Keen and Slemrod are also so impressively comprehensive in their self-set task of combing thousands of years of history, across multiple continents, for enjoyable or illuminating tax anecdotes that I started to take it as a challenge. I read a lot of history books on the side. So, could I think of stories worth including that they had left out?

This did not go so well. Taxes as the subject of the Rosetta Stone? Check. Window taxes, salt taxes, beard taxes, and taxes on bachelors? Of course. Classic-era British rock lyrics complaining about high taxes? Everyone knows about the Beatles in “Taxman,” but what about the Who in “Success Story”? Or the Kinks in “Sunny Afternoon”? Yes, they have all three.

The only thing I was able to come up with that appears not to be in the text was Morton’s Fork. When the avaricious usurper Henry VII was king of England (after overthrowing fellow usurper Richard III), he sent the Archbishop Henry Morton on a tour of noble households, demanding fiscal contributions to the throne. Nobles had two distinct approaches to pleading poverty, but neither worked. Morton “reasoned that anyone who was living extravagantly was rich, and so could afford high taxes, whereas anyone who was living frugally had saved a lot, and so could afford high taxes.” Surely there is a parable lurking here about the complementarity of consumption taxes and wealth taxes.

The book’s rewards extend no less to the wide range of lessons learned, than to the wide range of delightful anecdotes. All too often, tax writers’ use of ancient history is drearily predictable. It comes as no surprise that the Cato Institute once ran an article entitled “How Excessive Government Killed Ancient Rome,” emphasizing how “steep taxes…severely depressed economic growth” in the Roman Empire (written by the great Bruce Bartlett before his work became extremely interesting). Likewise, the Business Insider tells us, courtesy of the self-proclaimed Sovereign Man, that “Taxes Brought Down the Roman Empire, and They’ll Do the Same to America.” This is all so routine that one is tempted to ask: Can I get fries with that?

Keen and Slemrod, however, are after far more diverse and interesting game. They use their examples to illuminate concepts ranging from deadweight loss, to Ramsey taxation, to tax incidence, to line-drawing, to interest group politics, to tax competition, to tax evasion versus avoidance, to the other type of kink (involving notches in the tax system).

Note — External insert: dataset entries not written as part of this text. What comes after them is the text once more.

(** * Sync-progress estimator of the Neuron wallet

    A shallow embedding of
    [packages/neuron-wallet/src/controllers/sync-api.ts]
    (class [SyncApiController]) and the properties of its sampling window,
    rate computation, status classification and estimation cache.

    Conventions of the embedding.

    - A TypeScript [number] is a value of [JS.number]: [NaN], the two
      infinities, or a finite value carried as an exact rational.  Sums,
      differences and quotients are exact: the rounding of IEEE doubles is
      modelled only where an integer becomes a number, in [parseInt].  The
      statements below leave a quotient symbolic or hold of the rounded
      quotient as well.  The two zeros are identified ([0 === -0] in
      JavaScript, and no denominator of this program can be a negative
      zero).
    - A JavaScript string is the list of its UTF-16 code units.
    - [Date.now()] and the [timestamp] field, which is only ever assigned
      from [Date.now()] or the literal [0], are integers ([Z]).
    - The class reads two pieces of ambient state, [Date.now()] and
      [NodeService.getInstance().ckb.node.url]; they are passed as an [Env].
      One synchronous run-to-completion segment observes one [Env].  The
      [async] method [#estimate] observes two: one before its [await]s and
      one when it resumes.
    - A rejected promise or a thrown exception is [None]. *)

From Stdlib Require Import ZArith QArith Qround String Ascii List Bool Lia Lqa.
Import ListNotations.
Open Scope Z_scope.

(* ================================================================= *)
(** ** JavaScript numbers *)

Module JS.

Inductive number : Type :=
| NaN
| PInf
| NInf
| Fin (q : Q).

Definition of_Z (z : Z) : number := Fin (inject_Z z).

(** Strict ordering of the rationals as a boolean. *)
Definition Qlt_bool (a b : Q) : bool := negb (Qle_bool b a).

(** [a + b] *)
Definition add (a b : number) : number :=
  match a, b with
  | NaN, _ | _, NaN => NaN
  | PInf, NInf | NInf, PInf => NaN
  | PInf, _ | _, PInf => PInf
  | NInf, _ | _, NInf => NInf
  | Fin x, Fin y => Fin (x + y)
  end.

(** [a - b] *)
Definition sub (a b : number) : number :=
  match a, b with
  | NaN, _ | _, NaN => NaN
  | PInf, PInf | NInf, NInf => NaN
  | PInf, _ | _, NInf => PInf
  | NInf, _ | _, PInf => NInf
  | Fin x, Fin y => Fin (x - y)
  end.

(** [a / b] *)
Definition div (a b : number) : number :=
  match a, b with
  | NaN, _ | _, NaN => NaN
  | (PInf | NInf), (PInf | NInf) => NaN
  | PInf, Fin y => if Qlt_bool y 0 then NInf else PInf
  | NInf, Fin y => if Qlt_bool y 0 then PInf else NInf
  | Fin _, (PInf | NInf) => Fin 0
  | Fin x, Fin y =>
      if Qeq_bool y 0 then
        if Qeq_bool x 0 then NaN
        else if Qlt_bool x 0 then NInf else PInf
      else Fin (x / y)
  end.

(** [a < b] *)
Definition lt (a b : number) : bool :=
  match a, b with
  | NaN, _ | _, NaN => false
  | PInf, _ | _, NInf => false
  | _, PInf | NInf, _ => true
  | Fin x, Fin y => Qlt_bool x y
  end.

(** [a <= b] *)
Definition le (a b : number) : bool :=
  match a, b with
  | NaN, _ | _, NaN => false
  | _, PInf | NInf, _ => true
  | PInf, _ | _, NInf => false
  | Fin x, Fin y => Qle_bool x y
  end.

(** [a > b] and [a >= b] *)
Definition gt (a b : number) : bool := lt b a.
Definition ge (a b : number) : bool := le b a.

(** [a === b] on numbers *)
Definition strict_eq (a b : number) : bool :=
  match a, b with
  | PInf, PInf | NInf, NInf => true
  | Fin x, Fin y => Qeq_bool x y
  | _, _ => false
  end.

(** [ToBoolean]: every number but [NaN] and zero is truthy. *)
Definition truthy (a : number) : bool :=
  match a with
  | NaN => false
  | PInf | NInf => true
  | Fin x => negb (Qeq_bool x 0)
  end.

(** [Math.round]: the nearest integer, ties towards +Infinity. *)
Definition Math_round (a : number) : number :=
  match a with
  | Fin x => of_Z (Qfloor (x + (1 # 2)))
  | other => other
  end.

(** [BigInt(a)] throws a [RangeError] unless [a] is an integer. *)
Definition BigInt (a : number) : option Z :=
  match a with
  | Fin x => if Qeq_bool (inject_Z (Qfloor x)) x then Some (Qfloor x) else None
  | _ => None
  end.

(** *** Strings and [parseInt(string)] with the radix left out *)

(** A JavaScript string is a sequence of UTF-16 code units. *)
Definition str : Type := list N.

(** A literal whose characters are all ASCII. *)
Fixpoint lit (s : string) : str :=
  match s with
  | EmptyString => []
  | String c rest => N_of_ascii c :: lit rest
  end.

(** The Number value of a mathematical integer: the nearest double, ties
    to the even significand, [Infinity] from 2^1024 on.  Below 2^53 every
    integer is a double. *)
Definition ofMathInt (z : Z) : number :=
  let a := Z.abs z in
  if a <? 9007199254740992 then of_Z z
  else
    let e := Z.log2 a - 52 in
    let ulp := 2 ^ e in
    let m := a / ulp in
    let r := a mod ulp in
    let half := ulp / 2 in
    let m' :=
      if r <? half then m
      else if half <? r then m + 1
      else if Z.even m then m else m + 1 in
    let v := m' * ulp in
    if 2 ^ 1024 <=? v then (if z <? 0 then NInf else PInf)
    else of_Z (Z.sgn z * v).

(** [StrWhiteSpaceChar]: TAB, LF, VT, FF, CR, SP, NBSP, U+1680,
    U+2000 to U+200A, LS, PS, U+202F, U+205F, U+3000 and U+FEFF. *)
Definition isWhiteSpace (c : N) : bool :=
  (((9 <=? c) && (c <=? 13)) || (c =? 32) || (c =? 160) || (c =? 5760)
   || ((8192 <=? c) && (c <=? 8202)) || (c =? 8232) || (c =? 8233)
   || (c =? 8239) || (c =? 8287) || (c =? 12288) || (c =? 65279))%N.

(** Value of [c] as a digit, in any radix up to 16. *)
Definition digitValue (c : N) : option Z :=
  let n := Z.of_N c in
  if (48 <=? n) && (n <=? 57) then Some (n - 48)
  else if (97 <=? n) && (n <=? 102) then Some (n - 87)
  else if (65 <=? n) && (n <=? 70) then Some (n - 55)
  else None.

Definition radixDigit (R : Z) (c : N) : option Z :=
  match digitValue c with
  | Some d => if d <? R then Some d else None
  | None => None
  end.

Fixpoint trimStart (s : str) : str :=
  match s with
  | c :: rest => if isWhiteSpace c then trimStart rest else s
  | [] => s
  end.

(** Reads the longest prefix of radix-[R] digits; [acc] is [None] until
    the first digit has been read. *)
Fixpoint parseDigits (R : Z) (s : str) (acc : option Z) : option Z :=
  match s with
  | c :: rest =>
      match radixDigit R c with
      | Some d =>
          parseDigits R rest
            (Some (match acc with Some a => a * R + d | None => d end))
      | None => acc
      end
  | [] => acc
  end.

Among the book’s virtues is its righteous commitment to verifying seemingly tall tales when possible, while debunking stories that perhaps ought to be true, but aren’t. For example, the Boston Tea Party responded not to outrageous colonial exploitation (which the British at the time were reserving for India) but to a quite modest levy, especially compared to the taxes the English were paying at home. That levy was in fact embedded in an overall after-tax price cut for tea, the proceeds from which were “earmarked for the defense of the colonies.” (P. 6.)

We also learn, however, that there are “disappointingly…few insights about the future of taxation to be gleaned from science fiction.” (P. 373.) The problem is that science fiction writers, while often so intellectually creative, have on this topic pretty much limited their thinking to imagining interplanetary tax revolts. How mundane, compared to such real-world examples as an Incan tax that was payable in head lice.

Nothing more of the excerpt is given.